Abstract
Backgrounds: Although various therapeutic maneuvers have been proposed, it is still unclear which maneuver is better to treat apogeotropic horizontal canal benign paroxysmal positional vertigo (HC-BPPV).
Objectives: This study aimed to assess the therapeutic efficacy of the cupulolith repositioning maneuver (CuRM) in apogeotropic HC-BPPV in comparison with the therapeutic head-shaking maneuver and modified Lempert maneuver.

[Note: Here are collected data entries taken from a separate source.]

(** ** The protocol *)

(** With the clock enabled, [count] periods move the low [count] bits of
    the register's storage into the value, from position [i] upward. *)
Lemma shiftIn_loop_enabled (count : nat) :
  forall (width i value : Z) (h : Hardware),
    0 <= i ->
    clockEnable h = LOW ->
    shiftIn_loop count width LSBFIRST i value h =
    (Z.lor value (Z.shiftl (lsb_value (bits_of count (storage h))) i),
     mkHardware (inputs h) (clock h) LOW (load h)
       (Z.shiftr (storage h) (Z.of_nat count))
       (trace h ++ map ShiftedIn (bits_of count (storage h)))).
Proof.
  induction count as [| c IH]; intros width i value h Hi Hen.
  - cbn [shiftIn_loop bits_of lsb_value map].
    rewrite Z.shiftl_0_l, Z.lor_0_r, app_nil_r.
    destruct h; cbn in *. subst. reflexivity.
  - cbn [shiftIn_loop clock_bit bits_of lsb_value map].
    rewrite Hen. rewrite IH by (cbn; lia || reflexivity).
    cbn [inputs clock load storage trace].
    rewrite shiftl_cons by assumption.
    rewrite Z.lor_assoc, Z.shiftr_shiftr by lia.
    rewrite <- app_assoc. cbn [app].
    repeat f_equal. lia.
Qed.

(** One call of [shiftIn] with the clock enabled. *)
Lemma shiftIn_hw_enabled (h : Hardware) :
  clockEnable h = LOW ->
  shiftIn_hw LSBFIRST h =
  (lsb_value (bits_of 8 (storage h)),
   mkHardware (inputs h) (clock h) LOW (load h) (Z.shiftr (storage h) 8)
     (trace h ++ map ShiftedIn (bits_of 8 (storage h)))).
Proof.
  intros Hen. unfold shiftIn_hw.
  rewrite (shiftIn_loop_enabled 8 8 0 0 h (Z.le_refl 0) Hen).
  rewrite Z.lor_0_l, Z.shiftl_0_r. reflexivity.
Qed.

(** The state in which [prepareReading] leaves the object. *)
Lemma prepareReading_run (s : State) :
  exec prepareReading s =
  mkState (buffer s)
    (mkHardware (inputs (hw s)) (clock (hw s)) LOW HIGH (inputs (hw s))
       (trace (hw s)
        ++ [Wrote loadPin LOW; Wrote loadPin HIGH;
            Wrote clockEnablePin LOW])).
Proof.
  unfold exec, prepareReading, bindM, ExtIO_digitalWrite.
  cbn [snd fst hw buffer ExtIO_digitalWrite_hw load clock clockEnable inputs
       storage trace].
  rewrite <- !app_assoc. reflexivity.
Qed.

(** What a refresh does, from any state: the buffer receives the low
    eight bits of the physical inputs and the lines see the four steps of
    the protocol. *)
Lemma updateBufferedInputs_run (N : nat) (s : State) :
  exec (updateBufferedInputs N) s =
  mkState (to_uint8 (lsb_value (bits_of 8 (inputs (hw s)))))
    (mkHardware (inputs (hw s)) (clock (hw s)) HIGH HIGH
       (Z.shiftr (inputs (hw s)) 8)
       (trace (hw s)
        ++ [Wrote loadPin LOW; Wrote loadPin HIGH; Wrote clockEnablePin LOW]
        ++ map ShiftedIn (bits_of 8 (inputs (hw s)))
        ++ [Wrote clockEnablePin HIGH])).
Proof.
  assert (Hprep := prepareReading_run s).
  unfold exec in *. unfold updateBufferedInputs, bindM.
  destruct (prepareReading s) as [u s1]. cbn [snd] in Hprep. subst s1.
  unfold shiftIn. cbn [hw buffer].
  rewrite shiftIn_hw_enabled by reflexivity.
  unfold set_buffer, afterReading, ExtIO_digitalWrite.
  cbn [snd hw buffer ExtIO_digitalWrite_hw inputs clock clockEnable load
       storage trace].
  rewrite <- !app_assoc. reflexivity.
Qed.

Lemma shiftIn_after_prepare (s : State) :
  eval (shiftIn LSBFIRST) (exec prepareReading s) =
  to_uint8 (lsb_value (bits_of 8 (inputs (hw s)))).
Proof.
  rewrite prepareReading_run. unfold eval, shiftIn. cbn [hw buffer].
  rewrite shiftIn_hw_enabled by reflexivity. reflexivity.
Qed.

(** ** The claims *)

(** C2, as amended.  For a device of at most eight pins and a pin below
    [N]: a refresh clocks one byte, eight bits whatever [N] is, in from
    the data line between enabling and disabling the clock; the value
    shifted in has the bit clocked at period [k] as its bit [k] (least
    significant first); the buffer holds that value; and
    [digitalRead(pin)] is [(lastShiftedValue >> pin) & 1], the bit clocked
    at period [pin]. *)
Theorem refresh_then_digitalRead
    (int_excess : BinNums.N) (N : nat) (pin : BinNums.N) (s : State) :
  (N <= 8)%nat ->
  (N.to_nat pin < N)%nat ->
  clocked (trace (hw (exec (updateBufferedInputs N) s))) =
    (clocked (trace (hw s)) + 8)%nat /\
  trace (hw (exec (updateBufferedInputs N) s)) =
    trace (hw s)
    ++ [Wrote loadPin LOW; Wrote loadPin HIGH; Wrote clockEnablePin LOW]
    ++ map ShiftedIn (bits_of 8 (inputs (hw s)))
    ++ [Wrote clockEnablePin HIGH] /\
  lastShiftedValue s = lsb_value (bits_of 8 (inputs (hw s))) /\
  buffer (exec (updateBufferedInputs N) s) = lastShiftedValue s /\
  eval (digitalRead int_excess pin) (exec (updateBufferedInputs N) s) =
    Ok (Z.land (Z.shiftr (lastShiftedValue s) (Z.of_N pin)) 1) /\
  eval (digitalRead int_excess pin) (exec (updateBufferedInputs N) s) =
    Ok (Z.b2z (nth (N.to_nat pin) (bits_of 8 (inputs (hw s))) false)).
Proof.
  intros HN Hpin.
  assert (Hv : lastShiftedValue s = lsb_value (bits_of 8 (inputs (hw s)))).
  { unfold lastShiftedValue. rewrite shiftIn_after_prepare.
    apply to_uint8_lsb_value. rewrite bits_of_length. lia. }
  assert (Hbuf : buffer (exec (updateBufferedInputs N) s) =
                 lastShiftedValue s).
  { rewrite updateBufferedInputs_run. unfold lastShiftedValue.
    rewrite shiftIn_after_prepare. reflexivity. }
  split; [| split; [| split; [exact Hv | split; [exact Hbuf | split]]]].
  - rewrite updateBufferedInputs_run. cbn [hw trace].
    rewrite !clocked_app, clocked_shifted, bits_of_length.
    cbn [clocked]. lia.
  - rewrite updateBufferedInputs_run. reflexivity.
  - unfold eval, digitalRead. cbn [fst]. rewrite Hbuf.
    apply bitRead_defined. unfold INT_BITS. lia.
  - unfold eval, digitalRead. cbn [fst].
    rewrite Hbuf, Hv, bitRead_testbit by (unfold INT_BITS; lia).
    rewrite <- N_nat_Z, lsb_value_testbit. reflexivity.
Qed.

(** C2 as it is written fails: a refresh of [ShiftRegisterIn<4>] clocks
    eight bits in, not four. *)
Lemma refresh_clocks_a_byte :
  ~ (forall (N : nat) (s : State),
       (1 <= N <= 8)%nat ->
       clocked (trace (hw (exec (updateBufferedInputs N) s))) =
       (clocked (trace (hw s)) + N)%nat).
Proof.
  intros H.
  specialize (H 4%nat (mkState 0 (mkHardware 13 LOW HIGH HIGH 0 []))).
  vm_compute in H. specialize (H (conj (le_S _ _ (le_S _ _ (le_S _ _ (le_n 1))))
                                       (le_S _ _ (le_S _ _ (le_S _ _
                                          (le_S _ _ (le_n 4))))))).
  discriminate H.
Qed.

(** C6.  Any number of calls of the write family, with any arguments,
    leaves the buffer and the lines as they were, so every later
    [digitalRead] returns what it would have returned without them. *)
Theorem write_family_inert (cs : list write_call) (s : State) :
  exec (calls cs) s = s /\
  buffer (exec (calls cs) s) = buffer s /\
  hw (exec (calls cs) s) = hw s /\
  (forall int_excess pin : N,
     digitalRead int_excess pin (exec (calls cs) s) =
     digitalRead int_excess pin s) /\
  (forall (N : nat) (int_excess pin : BinNums.N),
     digitalRead int_excess pin
       (exec (updateBufferedInputs N) (exec (calls cs) s)) =
     digitalRead int_excess pin (exec (updateBufferedInputs N) s)).
Proof.
  assert (H : exec (calls cs) s = s).
  { revert s. induction cs as [| c rest IH]; intros s; [reflexivity |].
    cbn [calls]. unfold exec, bindM in *.
    destruct c; cbn; apply IH. }
  rewrite H. repeat split.
Qed.

(** C7, as amended.  For every pin [digitalRead] and
    [digitalReadBuffered] do the same thing and leave the object and the
    lines exactly as they were: no activity is added to the trace and the
    buffer is not written.  For a pin below the width of [int] both return
    bit [pin] of the buffer; at or beyond it the shift in [bitRead] is
    undefined.  Of the members, only [updateBufferedInputs] assigns the
    buffer: the analog reads, [begin], [updateBufferedOutputs], the pin
    modes and the write family keep it. *)
Theorem digitalRead_is_buffered (int_excess pin : N) (s : State) :
  digitalReadBuffered int_excess pin s = digitalRead int_excess pin s /\
  exec (digitalRead int_excess pin) s = s /\
  exec (digitalReadBuffered int_excess pin) s = s /\
  (Z.of_N pin < INT_BITS int_excess ->
   eval (digitalRead int_excess pin) s =
     Ok (Z.b2z (Z.testbit (buffer s) (Z.of_N pin))) /\
   eval (digitalReadBuffered int_excess pin) s =
     Ok (Z.b2z (Z.testbit (buffer s) (Z.of_N pin)))) /\
  (INT_BITS int_excess <= Z.of_N pin ->
   eval (digitalRead int_excess pin) s = Fault UndefinedShift /\
   eval (digitalReadBuffered int_excess pin) s = Fault UndefinedShift) /\
  buffer (exec (analogRead pin) s) = buffer s /\
  buffer (exec (analogReadBuffered pin) s) = buffer s /\
  buffer (exec begin s) = buffer s /\
  buffer (exec updateBufferedOutputs s) = buffer s /\
  (forall mode : PinMode_t, buffer (exec (pinMode mode) s) = buffer s) /\
  (forall mode : PinMode_t,
     buffer (exec (pinModeBuffered mode) s) = buffer s) /\
  (forall c : write_call, buffer (exec (call c) s) = buffer s).
Proof.
  split; [reflexivity |]. split; [reflexivity |]. split; [reflexivity |].
  split.
  { intros Hpin. unfold eval, digitalRead, digitalReadBuffered. cbn [fst].
    rewrite bitRead_testbit by assumption. split; reflexivity. }
  split.
  { intros Hpin. unfold eval, digitalRead, digitalReadBuffered, bitRead.
    cbn [fst]. apply Z.ltb_ge in Hpin. rewrite Hpin. split; reflexivity. }
  repeat split. intros c. destruct c; reflexivity.
Qed.

(** C7 as it is written fails: on a board whose [int] has thirty-two
    bits, [digitalRead(32)] is not bit 32 of the buffer, it is an
    undefined shift. *)
Lemma digitalRead_pin_beyond_int :
  ~ (forall (int_excess pin : N) (s : State),
       eval (digitalRead int_excess pin) s =
       Ok (Z.b2z (Z.testbit (buffer s) (Z.of_N pin)))).
Proof.
  intros H.
  specialize (H 16%N 32%N (mkState 255 (mkHardware 0 LOW HIGH HIGH 0 []))).
  vm_compute in H. discriminate H.
Qed.

(** C8.  [analogRead] and [analogReadBuffered] return 0 for every pin, as
    an ordinary result, and change nothing. *)
Theorem analogRead_zero (pin : N) (s : State) :
  analogRead pin s = (0, s) /\ analogReadBuffered pin s = (0, s).
Proof. split; reflexivity. Qed.

(** C9.  A refresh does not touch the physical inputs, and a second
    refresh from any state with the same physical inputs as the first one
    saw (in particular the state the first one left) fills the buffer with
    the same contents. *)
Theorem refresh_idempotent (N : nat) (s s' : State) :
  inputs (hw s') = inputs (hw (exec (updateBufferedInputs N) s)) ->
  inputs (hw (exec (updateBufferedInputs N) s)) = inputs (hw s) /\
  buffer (exec (updateBufferedInputs N) s') =
  buffer (exec (updateBufferedInputs N) s).
Proof.
  rewrite !updateBufferedInputs_run. cbn [hw inputs buffer].
  intros ->. split; reflexivity.
Qed.

End ShiftRegisterFacts.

Materials and Method: This is double-blind randomized prospective study. Forty-nine consecutive patients diagnosed with apogeotropic HC-BPPV were allocated randomly to CuRM (n = 18), therapeutic head-shaking (n = 16), or modified Lempert maneuver (n = 15). The presence of nystagmus and vertigo on positional testing were evaluated at 30 min, on 1 day, and 1 week after treatment.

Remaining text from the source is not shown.